Si con la divulgación de la expresión ansiedad explicamos todo, bien vale dejarnos llevar por ideas dispersas para desordenar tanta sospechosa claridad. Es como si partiéramos ya sabiendo qué es la ansiedad, la hacemos funcionar como veloz respuesta para mejor ocultar de qué se trata. “Es que soy muy ansiosa”; “a mí la ansiedad me mata”; “como por ansiedad”; “hago mil cosas por ansiedad”; “no puedo hacer nada por ansiedad”.

Alejemos las paredes de este espacio tan ahogante, estirémoslas hasta una distancia donde ya no sean referencia ni nos permitan saber dónde estamos ubicados. Las zonas grises, ambiguas, de nuestra existencia emergen como napas de impulsos, impulsiones exigentes, restos de excitaciones imprecisas de cosas vividas por la mitad se vierten en el interior de nuestro cuerpo y vibran mentalmente. Seguramente durante la noche haremos un sueño. Esos residuos de lo impedido durante el día apenas vivido son los que me harán soñar continuando aquellas acciones en un espacio enrarecido. Tantas diminutas intenciones quedaron sin hacerse, tantos anhelos direccionados no pudieron tener cauce durante mi rutina en vigilia; serán, entonces, el motor de mi producción onírica. Tuve ganas de tomar un café con aquella amiga para contarle algo que me pasa, pero no me daba margen el tiempo. Alcancé a sentir que deseaba fuertemente algo en esa persona, pero descubrí que no había cauce o riel sobre el cual darle envión a ese apasionamiento. No le dije claramente nada. Percibí que el otro se hubiera acercado más pero se alejó. La vida se interrumpe a cada paso. Entre la atracción y el rechazo de mis propios impulsos. Los estímulos interceptados no llegan ni a forma, ni a idea, menos a palabras. Y si llegan, sentimos que no es exactamente eso. Se nos confunden las dimensiones. Descubro a cada hora que es imposible regular tanta perturbación. En ese espacio incierto del deseo que patina en la banquina de la ambivalencia y la ambigüedad por el roce con el otro es el erotismo el que inquieta nuestras horas mal vividas, malgastadas, codificadas por un funcionario anónimo que no elegimos para que nos administre cada vez peor.

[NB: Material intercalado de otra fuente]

Lemma mmap_add_run news rest d l h : forall regs v,
  well_mapped regs (mmap (sget v)) -> (length regs + length news <= MAX_MMAP_REGIONS)%nat ->
  Forall region_ok news -> Forall (fun n => Forall (fun r => fits r n) regs) news -> ForallOrdPairs fits news ->
  exists regs', regs' ≡ₚ regs ++ news /\ well_mapped regs' (map_of regs') /\
    mmap_add (news ++ no_region :: rest) (St d l h v) =
    (Ret tt, St d l h (sput (set_mmap (map_of regs') (foldl (fun x n => noted n x) (sget v) news)) v)).
Proof.
  induction news as [|n news IH]; intros regs v Hw Hl Hok Hfit Hpairs.
  - exists regs. split; [by rewrite app_nil_r|]. destruct (Hw) as [Hmm ? ? ?]. split; [by split|].
    simpl. rewrite <- Hmm.
    replace (set_mmap (mmap (sget v)) (sget v)) with (sget v) by (by destruct (sget v)). by rewrite sput_sget.
  - apply Forall_cons in Hok as [Hn Hok], Hfit as [Hnf Hfit]. inversion Hpairs as [|? ? Hnn Hpairs']; subst.
    destruct (Hn) as [[] [] ? _]. simpl in Hl.
    destruct (mmap_add_region_run regs (base_pa n) (base_va n) (size n) (attr n) d l h v Hw) as [Hadd _]; try lia.
    replace (Region (base_pa n) (base_va n) (size n) (attr n)) with n in Hadd by (by destruct n).
    destruct (Hadd (conj Hn Hnf)) as (pre & post & -> & Hw' & E). clear Hadd.
    set (v' := sput _ v) in E.
    destruct (IH (pre ++ n :: post) v') as (regs' & Hp & Hw'' & E'); try done.
    + unfold v'. by rewrite sget_sput.
    + rewrite length_app in *. simpl. lia.
    + apply Forall_forall. intros m Hm. rewrite Forall_forall in Hfit, Hnn. specialize (Hfit m Hm). specialize (Hnn m Hm).
      apply Forall_app in Hfit as [? ?]. apply Forall_app. split; [done|]. by constructor.
    + exists regs'. split; [rewrite Hp; solve_Permutation|].
      split; [done|]. cbn [app mmap_add]. assert ((size n =? 0) = false) as -> by lia. simpl.
      rewrite (bind_run _ _ _ _ _ E), E'. unfold v'. rewrite sget_sput, sput_sput.
      change (noted n (set_mmap (map_of (pre ++ n :: post)) (sget v))) with (set_mmap (map_of (pre ++ n :: post)) (noted n (sget v))).
      by rewrite noted_set_mmap.
Qed.

End Insert.

(** C27: Collecting regions.  While there is room in the array, [mmap_add_region] takes
    a region exactly when it lies in the 32-bit address spaces on page boundaries and
    is inside, around (with the same offset) or wholly apart from every region of the
    map; it is put in its place, so that the map stays sorted with inner regions
    behind the ones around them, and the highest addresses are noted.  Any other
    region of non-zero size fails an assertion and leaves the map as it was. *)
Theorem mmap_add_exact `{Env} {V : Type} `{!Has xlat V} (regs : list mmap_region) (pa va sz at_ : Z) d l h (v : V) :
  well_mapped regs (mmap (sget v)) -> (length regs < MAX_MMAP_REGIONS)%nat ->
  0 <= pa < 2 ^ 64 -> 0 <= va < 2 ^ 64 -> 0 < sz < 2 ^ 64 ->
  let new := Region pa va sz at_ in
  (admissible regs new -> exists pre post, regs = pre ++ post /\
     well_mapped (pre ++ new :: post) (map_of (pre ++ new :: post)) /\
     mmap_add_region pa va sz at_ (St d l h v) =
       (Ret tt, St d l h (sput (noted new (set_mmap (map_of (pre ++ new :: post)) (sget v))) v))) /\
  (~ admissible regs new -> mmap_add_region pa va sz at_ (St d l h v) = (Halt AssertFail, St d l h v)).
Proof. intros Hw Hl H1 H2 H3 new. by apply mmap_add_region_run. Qed.

(** Memory with a page of code at its end, and a page that begins inside. *)
Definition with_code : list mmap_region := [Region 0x1000 0x1000 0x3000 (MT_MEMORY .| MT_RW); Region 0x3000 0x3000 0x1000 MT_CODE].

Lemma with_code_mapped : well_mapped with_code (map_of with_code).
Proof.
  split; [done|simpl; unfold MAX_MMAP_REGIONS; lia| |].
  - repeat constructor; simpl; try lia; by (exists 1 + exists 3).
  - repeat constructor; simpl; unfold nested, last_va, offset; simpl; lia.
Qed.

Lemma high_ok : region_ok (Region 0x8000 0x8000 0x2000 0).
Proof. split; simpl; try lia. by split; [exists 8|split; [exists 8|exists 2]]. Qed.

Lemma mmap_add_exact_witness : let s := St (H := board 0 1) (fun _ => 0) [] [] (set_mmap (map_of with_code) xlat_zero) in
  (mmap_add_region (H := board 0 1) 0x3000 0x3000 0x2000 0 s).1 = Halt AssertFail /\
  exists s', mmap_add_region (H := board 0 1) 0x8000 0x8000 0x2000 0 s = (Ret tt, s').
Proof.
  intros s. split.
  - unfold s. rewrite (proj2 (mmap_add_exact (H := board 0 1) (Has0 := Has_self xlat) with_code 0x3000 0x3000 0x2000 0 (fun _ => 0) [] []
      (set_mmap (map_of with_code) xlat_zero) with_code_mapped ltac:(vm_compute; lia) ltac:(lia) ltac:(lia) ltac:(lia))); [reflexivity|].
    intros [_ [Hb _]%Forall_cons]. unfold before, nested, apart, last_va, offset in Hb. simpl in Hb. lia.
  - destruct (proj1 (mmap_add_exact (H := board 0 1) (Has0 := Has_self xlat) with_code 0x8000 0x8000 0x2000 0 (fun _ => 0) [] []
      (set_mmap (map_of with_code) xlat_zero) with_code_mapped ltac:(vm_compute; lia) ltac:(lia) ltac:(lia) ltac:(lia)))
      as (pre & post & _ & _ & E).
    + split; [apply high_ok|]. repeat apply Forall_cons_2; try apply Forall_nil_2; left; unfold before, apart, last_va, last_pa; simpl; lia.
    + eexists. exact E.
Defined.

(** The capacity check fails to see a region that goes to the end of a full map: the
    entry that terminates the array is overwritten, and the next search runs past
    the array. *)
Definition full : list mmap_region := (fun k => Region (0x1000 * k) (0x1000 * k) 0x1000 0) <$> [1; 2; 3; 4; 5; 6; 7].

Lemma mmap_overrun `{Env} d :
  let r := mmap_add_region (V := xlat) 0x8000 0x8000 0x1000 0 (St d [] [] (set_mmap (map_of full) xlat_zero)) in
  r.1 = Ret tt /\ Forall (fun r => (size r =? 0) = false) (mmap (vars r.2)) /\
  (mmap_add_region (V := xlat) 0x9000 0x9000 0x1000 0 r.2).1 = Halt OutOfBounds.
Proof. split; [vm_compute; reflexivity|]. split; [vm_compute; repeat constructor|vm_compute; reflexivity]. Qed.

End Xlat.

Es en ese espacio donde me doy cuenta que no hay posible control sobre mis impulsos, donde un borde vago sexual y desexualizado al mismo golpe no encuentra cómo resolverse más que acelerándose para empantanarse más, precipitándose para descargarse pero cargándose por no desagotarse, más bien por no encontrar el cauce de su desagote. Es perentorio, es continuo, no da descanso, inaugura la zona del riesgo cotidiano. Uno lo siente así. Tampoco se trataba de liberación de deseos. Ya liberados, se desplaza esa inquietud sobre las consecuencias de esa liberación. Se apela a los fármacos, al alcohol, a las drogas, a la comida, a la violencia, a adormecerse. Ningún objeto nos vacía de esos impulsos; y, menos aún, si persistimos en nombrarlos con las palabras más inadecuadas, desgastadas ya por su uso escamoteador y por quedar tontamente convencidos de que nombran la causa.

Queremos controlarlo todo. Hemos reducido el problema del erotismo al del poder, la imposición y las recetas morales. El espacio de encuentro, ya sea con algo, con alguien, o con algo en alguien, pero fundamentalmente con nuestra propia palabra, nos aterra. Mejor pegarle cualquier etiqueta que ande dando vueltas para no sentir su resonancia y mejor que no sea mi palabra la que resuene como algo diverso a lo que me impulsa, para mejor no tener esa referencia distinta a lo espasmódico que me separa de las cosas y de los otros. Es que el imán erótico es la necesidad de lo distinto a mí, de lo que radicalmente no soy yo.

 

Y dale con quitarle el misterio. Y empecinarse en eliminar lo antagónico a mí. Y sentir temor de lo que viene de mi propio cuerpo. Lo dijo Lacan: es a lo único que el ser humano le tiene miedo, a lo que viene de su propio cuerpo. La mala traducción de “ansiedad” se ahorró la “angustia” pero terminó irrumpiendo en “miedo".